Mayfield y su hijo sabían que algo andaba mal cuando su sentido del olfato y del gusto se volvieron “desagradables”.  “Acabábamos de comprar pollo fresco y cuando lo olí, pensé que olía completamente mal como si se hubiera hecho malo.”  Mi hijo entró y dijo que la cena olía a podrido.”  La pérdida del gusto es un síntoma comúnmente reportado de la enfermedad.

Después de visitar la Clínica de Grand River, Mayfield recibió una carta del CDC que decía que había dado positivo por COVID-19 y necesitaba aislarse.  Y se sospechó que su esposa e hijo eran positivos para el virus.

“Fue una experiencia única. Toses con tanta fuerza que la espalda se desgasta y duele cada músculo de su cuerpo.”

La familia reportó una tos seca, sintiéndose con mucha fatiga y letárgica. La esposa de Justin, Jamie, tuvo fiebre baja durante 13 días consecutivos. Su hijo Alistair durmió la mayor parte del día. Mayfield bromeó: “dormía más de lo normal de un niño de 17 años.”

La familia permaneció aislada durante las dos semanas recomendadas, pero tres semanas después, el virus todavía los estaba afectando. “Hubo un día que me sentí mejor a medio día,” dijo Mayfield, “pero al día siguiente me sentía mal nuevamente.”

“Experimenté dolores extraños en el cuerpo como cuchillos apuñalando mi pie un día y al día siguiente el dolor estaba en mi hombro. Mi esposa se hizo una radiografía de tórax y el médico dijo que parecía “pulmón de COVID” y que había dos manchas de neumonía que empezaron a formarse “.

La familia sabía que el virus podía volverse grave rápidamente y compró un oxímetro de pulso para monitorear su frecuencia cardíaca y sus niveles de oxígeno. “Estábamos mirando y si se caía, iríamos a la sala de emergencias. No queríamos arriesgarnos. Estuvo cerca. Estuvimos en los bajos noventa.”  La Asociación Americana del Pulmón considera que entre el 95 y el 97 por ciento es normal y cualquier cifra por debajo del 90 por ciento es razón para ir a la sala de emergencias. “También estábamos observando nuestro ritmo cardíaco. Nuestra frecuencia cardíaca en reposo era de 60 latidos por minuto y saltaba a 125 o 145 cuando iba a la cocina por un vaso de agua.”

Después de la enfermedad, Mayfield dio positivo por anticuerpos de COVID. “Tengo los anticuerpos COVID, y aunque no tengo que usar un cubre bocas cuando estoy en el trabajo, generalmente lo hago. Estoy tratando de dar el ejemplo. Queremos volver a la normalidad y el lavado de manos y el distanciamiento social parecen ser la clave para hacerlo.”

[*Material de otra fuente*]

Lemma dict_get_one {V} k (v : V) p : dict_get [(k, v)] p = if String.eqb k p then Some v else None.
Proof. unfold dict_get, keep. cbn [List.filter fst]. by destruct (String.eqb k p). Qed.

Lemma only_last4_leaves_witness :
  describe key_cfg (mkStore [("jina", "first-key-7890")] [("jina", mkMeta "7890" "Ana" 5)] [] 0 None)
  = describe key_cfg (mkStore [("jina", "second-7890")] [("jina", mkMeta "7890" "Ana" 5)] [] 0 None).
Proof.
  apply (only_last4_leaves key_cfg key_cfg _ _). split; [reflexivity|reflexivity|..]; intros p.
  - unfold in_dict. cbn [ks_keys]. rewrite !dict_get_one. by destruct (String.eqb "jina" p).
  - unfold current. cbn [ks_failed ks_keys]. rewrite !dict_get_one. by destruct (mem p []), (String.eqb "jina" p).
Defined.

(** ** The limit on changes *)

(** The accepted changes of one person in a series of attempts. *)
Fixpoint accepted (who : string) (changes : list (string * list instant)) (times : list instant) : list instant :=
  match times with
  | [] => []
  | t :: rest =>
      match limit_key_changes who t changes with
      | inl _ => accepted who changes rest
      | inr changes' => t :: accepted who changes' rest
      end
  end.

Definition within (now : instant) (t : instant) : bool := Z.ltb (now - t) (seconds 60).

Lemma limit_inr who now changes changes' :
  limit_key_changes who now changes = inr changes' →
  let recent := keep (within now) (default [] (dict_get changes who)) in
  (length recent < KEY_CHANGES_PER_MINUTE)%nat ∧ dict_get changes' who = Some (recent ++ [now]).
Proof.
  unfold limit_key_changes, within. set (recent := keep _ _). clearbody recent. intros E.
  destruct recent as [|x recent].
  - injection E as <-. rewrite dict_get_set, String.eqb_refl. split; [cbn; unfold KEY_CHANGES_PER_MINUTE; lia|done].
  - destruct (Nat.leb_spec KEY_CHANGES_PER_MINUTE (length (x :: recent))); [done|]. injection E as <-.
    by rewrite dict_get_set, String.eqb_refl.
Qed.

Lemma within_later now now' t : (now ≤ now')%Z → within now' t = true → within now t = true.
Proof. unfold within. rewrite !Z.ltb_lt. lia. Qed.

Lemma keep_within_later now now' l :
  (now ≤ now')%Z → keep (within now') (keep (within now) l) = keep (within now') l.
Proof.
  intros Hl. rewrite keep_keep. apply keep_ext. intros t _.
  destruct (within now' t) eqn:E; [|by rewrite andb_false_r]. by rewrite (within_later now now').
Qed.

(** The minute that ends at [w]. *)
Definition in_minute (w t : instant) : bool := Z.leb t w && within w t.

Respondiendo a aquellos que se reúsan a tomar precauciones contra COVID, Mayfield dice: “Es frustrante escuchar a la gente no importarle. Es real y es muy serio.

Encuentra a alguien que lo tenga y pasa una noche con ellos y luego ve que tan real es al día siguiente. Ven a pasar un rato conmigo y te darás cuenta de que no está inventado.”

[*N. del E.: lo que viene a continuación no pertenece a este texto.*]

Lemma read_jina_page url now local a page :
  (read_jina cfg url now local a).1 = Succeeded page →
  is_2xx (ja_status a) = true ∧
  (∃ l d, ja_body a = Some (JObj l) ∧ dict_get l "data" = Some (JObj d) ∧ data_page url d page) ∧ fr_url page = url.
Proof.
  unfold read_jina. destruct (classify_provider_status (ja_status a)) as [cls|] eqn:Ec.
  { destruct (_ && _); cbn [fst]; [|done]. by destruct (parse_retry_after _ _ _ _). }
  assert (is_2xx (ja_status a) = true) as ->.
  { unfold classify_provider_status in Ec. destruct (is_2xx (ja_status a)); [done|]. by repeat case_match. }
  cbn [fst]. destruct (ja_body a) as [[| | | | | |l]|]; try done.
  destruct (dict_get l "data") as [v|] eqn:Ed; [|done]. unfold default, from_option, id. destruct v as [| | | | | |d]; try done.
  destruct (read_data cfg url (JObj d)) as [x|[p|e']] eqn:E; try done. intros [= ->].
  apply read_data_page in E as (E1 & E2 & _). split; [done|]. split; [|done]. by exists l, d.
Qed.

(** What the site did is never the provider's fault, and has no wait of its own. *)
Lemma read_data_blame url data e :
  read_data cfg url data = inr (inr e) → fe_provider e = false ∧ fe_retry_after e = None.
Proof. unfold read_data, or_raise. intros E. repeat (case_match; try done); injection E as <-; done. Qed.

Lemma jina_wait_ok net key url i : wait_ok (jina_attempt cfg net key url i).
Proof.
  intros e q. unfold jina_attempt. destruct (net_open net i); [done|]. destruct (net_jina net i _ _) as [a|x]; [|done].
  unfold read_jina. destruct (classify_provider_status _) as [cls|].
  - destruct (_ && _); cbn [fst].
    + destruct (parse_retry_after _ _ _ _) eqn:E; try done; intros [= <-]; cbn; intros [= <-].
      apply (parse_retry_after_bounds _ _ RETRY_AFTER_CAP _ _ (proj1 (Qle_bool_iff 0 30) eq_refl) E).
    + intros [= <-] Hq; discriminate Hq.
  - cbn [fst]. destruct (ja_body a) as [[]|]; try (intros [= <-] Hq; discriminate Hq); [done..|].
    destruct (default JNull (dict_get l "data")); try (intros [= <-] Hq; discriminate Hq).
    destruct (read_data _ _ _) as [x|[p|e']] eqn:E; [done|done|]. intros [= <-].
    apply read_data_blame in E as [_ ->]. done.
Qed.
End jina.

(** ** Theorems *)

Section promises.
Context `{IpLiteral} `{Codecs} `{TokenCount} (cfg : Settings).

Mayfield admitió que en el pasado él y su esposa a menudo trataban de resistir enfermedades, yendo a trabajar si era posible. “Hemos aprendido, no trates de lucharlo. Así es como vas a infectar a todos. Éramos esa gente, no seas esa gente.”

Mayfield reconoció que, si las escuelas no hubieran cerrado antes de las vacaciones de primavera, su esposa, que es maestra, probablemente habría ido a trabajar y sin saberlo habría infectado a niños en la escuela que a su vez podrían haber infectado a sus familias.

Los CDC y los expertos en salud señalan cuatro estrategias simples para combatir el virus, quedarse en casa cuando están enfermos, usar un cubre bocas, mantener distanciamiento social y practicar una buena higiene personal.  Quedarse en Casa aislado para aquellos que estén enfermos, y la cuarentena para aquellos que sienten que han estado expuestos es fundamental.

El Sargento Mayfield compartirá su experiencia personal con COVID en una transmisión en vivo el viernes 26 de junio a las 10:30 am en la pagina de Facebook de la Ciudad de Glenwood Springs. Junto a él estará la enfermera de epidemiología de Salud Pública, Sara Brainard, para analizar cómo está cambiando el panorama de COVID, las tendencias de datos y el proceso de búsqueda de contactos.